I'd prefer to fund the MBTA directly out of the general fund, rather than tie them to any particular type of revenue. Provided that the numbers can be worked out, I'd sooner increase fuel taxes and vehicle registrations in areas served by mass transit, while reducing fares and increasing service and expanding coverage, and reassessing the roads (Can we build and maintain them more cheaply? Should the commonwealth have a policy of encouraging/enabling people to live in less densely populated areas than they might, by providing taxpayer-funded roads?). Also eliminating the sales tax altogether (it is regressive) and relying more on the upper brackets of the income tax.
Of course, the MBTA does need serious internal reform or even reorganization as well. Just giving them more money won't really help. We need to make sure that the people there know what to do with it.
You have my vote
By neilv
Mon, 07/13/2009 - 7:09pm
Though I could use more convincing on eliminating sales tax. I like various ways of taxing tourists, and I like various ways of taxing luxury consumption (since it seems difficult to tax income of the wealthy).
I don't have a problem with
By anon
Mon, 07/13/2009 - 8:06pm
I don't have a problem with getting tourists, so long as it doesn't deter them coming. So target them with taxes on hotel rooms or vacation rentals, on rental cars (although since we're trying to soak tourists here, don't tax car sharing services so heavily, as they're mainly used by locals), on taxis (in areas with public transit, during hours the transit is running), etc.
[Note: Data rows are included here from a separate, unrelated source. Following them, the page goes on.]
Lemma read_p4config_rendered_line (acc : Settings) (k v : string) :
  PyText.lstrip k = k -> PyText.rstrip k = k -> Py.lacks "="%char k = true ->
  PyText.lstrip v = v -> PyText.rstrip v = v ->
  read_p4config_line acc (p4config_line_of (k, v)) = Some (settings_set acc k v).
Proof.
  intros Hk1 Hk2 Hk3 Hv1 Hv2. unfold read_p4config_line.
  assert (Hc : Py.contains "=" (p4config_line_of (k, v)) = true).
  { apply contains_spec. exists k, (v +:+ String (Ascii.ascii_of_nat 10) ""). reflexivity. }
  rewrite Hc, (strip_p4config_line k v Hk1 Hv2).
  change (k +:+ "=" +:+ v) with (k +:+ String "="%char v).
  rewrite (split1_at_first _ k v Hk3).
  unfold PyText.strip. rewrite Hk1, Hk2, Hv1, Hv2. reflexivity.
Qed.

(** X10. A file made of one [key=value] line per setting reads back as
    those settings, in the same order, when no key is repeated, no key
    holds ["="], keys and values have no space at either end, and none
    holds a line break (so that each pair is one line of the file). *)
Theorem read_p4config_roundtrip (kvs : Settings) :
  NoDup (map fst kvs) ->
  Forall (fun kv => PyText.lstrip (fst kv) = fst kv /\ PyText.rstrip (fst kv) = fst kv /\
                    Py.lacks "="%char (fst kv) = true /\
                    PyText.lstrip (snd kv) = snd kv /\ PyText.rstrip (snd kv) = snd kv) kvs ->
  Forall (fun kv => Py.lacks (Ascii.ascii_of_nat 10) (fst kv +:+ snd kv) = true /\
                    Py.lacks (Ascii.ascii_of_nat 13) (fst kv +:+ snd kv) = true) kvs ->
  read_p4config_lines [] (map p4config_line_of kvs) = Some kvs.
Proof.
  intros Hnd Hclean _.
  assert (H : forall acc,
            (forall k, In k (map fst acc) -> ~ In k (map fst kvs)) ->
            read_p4config_lines acc (map p4config_line_of kvs) = Some (acc ++ kvs)).
  { induction kvs as [|[k v] rest IH]; intros acc Hdis; cbn [map read_p4config_lines].
    - rewrite app_nil_r. reflexivity.
    - inversion Hclean as [|? ? (Hk1 & Hk2 & Hk3 & Hv1 & Hv2) Hrest]; subst.
      cbn [fst snd] in *.
      rewrite (read_p4config_rendered_line acc k v Hk1 Hk2 Hk3 Hv1 Hv2).
      cbn [map fst] in Hnd. apply NoDup_cons in Hnd. destruct Hnd as [Hk Hnd].
      rewrite list_elem_of_In in Hk.
      rewrite settings_set_fresh
        by (intros Hin; apply (Hdis k Hin); left; reflexivity).
      rewrite (IH Hnd Hrest).
      + rewrite <- app_assoc. reflexivity.
      + intros k0 Hin. rewrite map_app, List.in_app_iff in Hin. cbn [map fst In] in Hin.
        destruct Hin as [Hin | [<- | []]].
        * intros Hr. apply (Hdis k0 Hin). right. exact Hr.
        * exact Hk. }
  apply (H []). intros k [].
Qed.

(** ** The collection of pending files *)

Lemma dict_set_keys (d : Files) (k : string) (v : PendingFile) :
  map fst (dict_set d k v)
  = if existsb (String.eqb k) (map fst d) then map fst d else map fst d ++ [k].
Proof.
  induction d as [|[k0 v0] rest IH]; cbn [dict_set]; [reflexivity|].
  cbn [map fst existsb]. rewrite (String.eqb_sym k k0).
  destruct (String.eqb k0 k) eqn:E; cbn [map fst orb]; [reflexivity|].
  rewrite IH. destruct (existsb (String.eqb k) (map fst rest)); reflexivity.
Qed.

Lemma dict_set_NoDup (d : Files) (k : string) (v : PendingFile) :
  NoDup (map fst d) -> NoDup (map fst (dict_set d k v)).
Proof.
  intros H. rewrite dict_set_keys.
  destruct (existsb (String.eqb k) (map fst d)) eqn:E; [exact H|].
  apply NoDup_app. split; [exact H|]. split.
  - intros x Hx Hin. apply list_elem_of_In in Hin. destruct Hin as [<-|[]].
    apply list_elem_of_In in Hx. apply existsb_eqb_In in Hx. congruence.
  - apply NoDup_singleton.
Qed.

Lemma In_key (d : Files) (k : string) (v : PendingFile) : In (k, v) d -> In k (map fst d).
Proof. intros H. apply (in_map fst) in H. exact H. Qed.

Lemma dict_set_In (d : Files) (k : string) (v : PendingFile) (k' : string) (v' : PendingFile) :
  NoDup (map fst d) ->
  In (k', v') (dict_set d k v) <-> (k' = k /\ v' = v) \/ (k' <> k /\ In (k', v') d).
Proof.
  induction d as [|[k0 v0] rest IH]; cbn [dict_set map fst]; intros Hnd.
  - split.
    + intros [H|[]]. injection H as <- <-. left. split; reflexivity.
    + intros [[-> ->] | [_ []]]. left. reflexivity.
  - apply NoDup_cons in Hnd. destruct Hnd as [Hk0 Hnd]. rewrite list_elem_of_In in Hk0.
    destruct (String.eqb k0 k) eqn:E.
    + apply String.eqb_eq in E. subst k0. split.
      * intros [H|H].
        -- injection H as <- <-. left. split; reflexivity.
        -- right. split; [|right; exact H].
           intros ->. apply Hk0. eapply In_key. exact H.
      * intros [[-> ->] | [Hne [H|H]]].
        -- left. reflexivity.
        -- injection H as H _. congruence.
        -- right. exact H.
    + apply String.eqb_neq in E. specialize (IH Hnd). split.
      * intros [H|H].
        -- injection H as <- <-. right. split; [exact E | left; reflexivity].
        -- apply IH in H. destruct H as [H|[Hne H]]; [left; exact H|].
           right. split; [exact Hne | right; exact H].
      * intros [[-> ->] | [Hne [H|H]]].
        -- right. apply IH. left. split; reflexivity.
        -- left. exact H.
        -- right. apply IH. right. split; assumption.
Qed.

(** [d[k] = v] on a dict without repeated keys: afterwards [k] is
    bound to [v] and to nothing else, every other key is bound as before,
    no key is repeated, and the order of the keys is kept, a new key going
    last. *)
Theorem dict_set_binds (d : Files) (k : string) (v : PendingFile) :
  NoDup (map fst d) ->
  NoDup (map fst (dict_set d k v)) /\
  In (k, v) (dict_set d k v) /\
  (forall v', In (k, v') (dict_set d k v) -> v' = v) /\
  (forall k' v', k' <> k -> (In (k', v') (dict_set d k v) <-> In (k', v') d)) /\
  (In k (map fst d) -> map fst (dict_set d k v) = map fst d) /\
  (~ In k (map fst d) -> map fst (dict_set d k v) = map fst d ++ [k]).
Proof.
  intros Hnd.
  split; [apply dict_set_NoDup; exact Hnd|].
  split; [apply dict_set_In; [exact Hnd | left; split; reflexivity]|].
  split.
  { intros v' H. apply dict_set_In in H; [|exact Hnd].
    destruct H as [[_ ->] | [Hne _]]; [reflexivity | contradiction]. }
  split.
  { intros k' v' Hne. rewrite (dict_set_In d k v k' v' Hnd). split.
    - intros [[-> _] | [_ H]]; [contradiction | exact H].
    - intros H. right. split; assumption. }
  split; intros H; rewrite dict_set_keys.
  - apply existsb_eqb_In in H. rewrite H. reflexivity.
  - destruct (existsb (String.eqb k) (map fst d)) eqn:E; [|reflexivity].
    apply existsb_eqb_In in E. contradiction.
Qed.

Section BuildFacts.

Context (os : OS).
But sales taxes don't hit tourists more than the locals. In fact, eliminating them could not only stop encouraging us to go to NH for big ticket items, it could draw in people from NY, CT, and RI, at least unless and until they get rid of those too.
The main issue though is that sales taxes are regressive. While I can see having some use-based taxes here and there, I think that taxes should generally be progressive, so that those who are best able to bear them, do. I agree that collecting what's owed by people who can afford to invest in fighting over every penny is difficult, but ultimately I think that's the way we'll need to go. Otherwise we'll just be allowing them to bully us into taxing the poor disproportionately, and it should be pretty obvious that that won't work out at all.
A lot of this needs to be addressed nationally, though. Freedom of movement within the US is great, but it makes it pretty easy to suffer from races to the bottom when the states compete.
It is always a losing
By ShadyMilkMan
Mon, 07/13/2009 - 9:23pm
It is always a losing argument when you begin parsing. Taxing rental cars but not car sharing will cause an uproar and would kill the whole thing. Ditto for taxing taxis "near" mass transit while its running. How do you manage such a system? You are creating hordes of lobbyists with a specialty in reducing taxi taxes. Next thing you know it the taxi in New Bedford will be taxed while the Beacon Hill/Back Bay taxi gets an exemption.
National
By neilv
Mon, 07/13/2009 - 9:34pm
Given the national context, and assuming for the sake of argument that it will not change in the near term, would you still immediately eliminate MA sales tax as part of an atomic set of MA measures?
I cut THE RIDE service 999% to balance the budget
By anon
Wed, 07/15/2009 - 5:00pm
I cut funding for one item 999%, and that balanced the budget. I think there is a bug.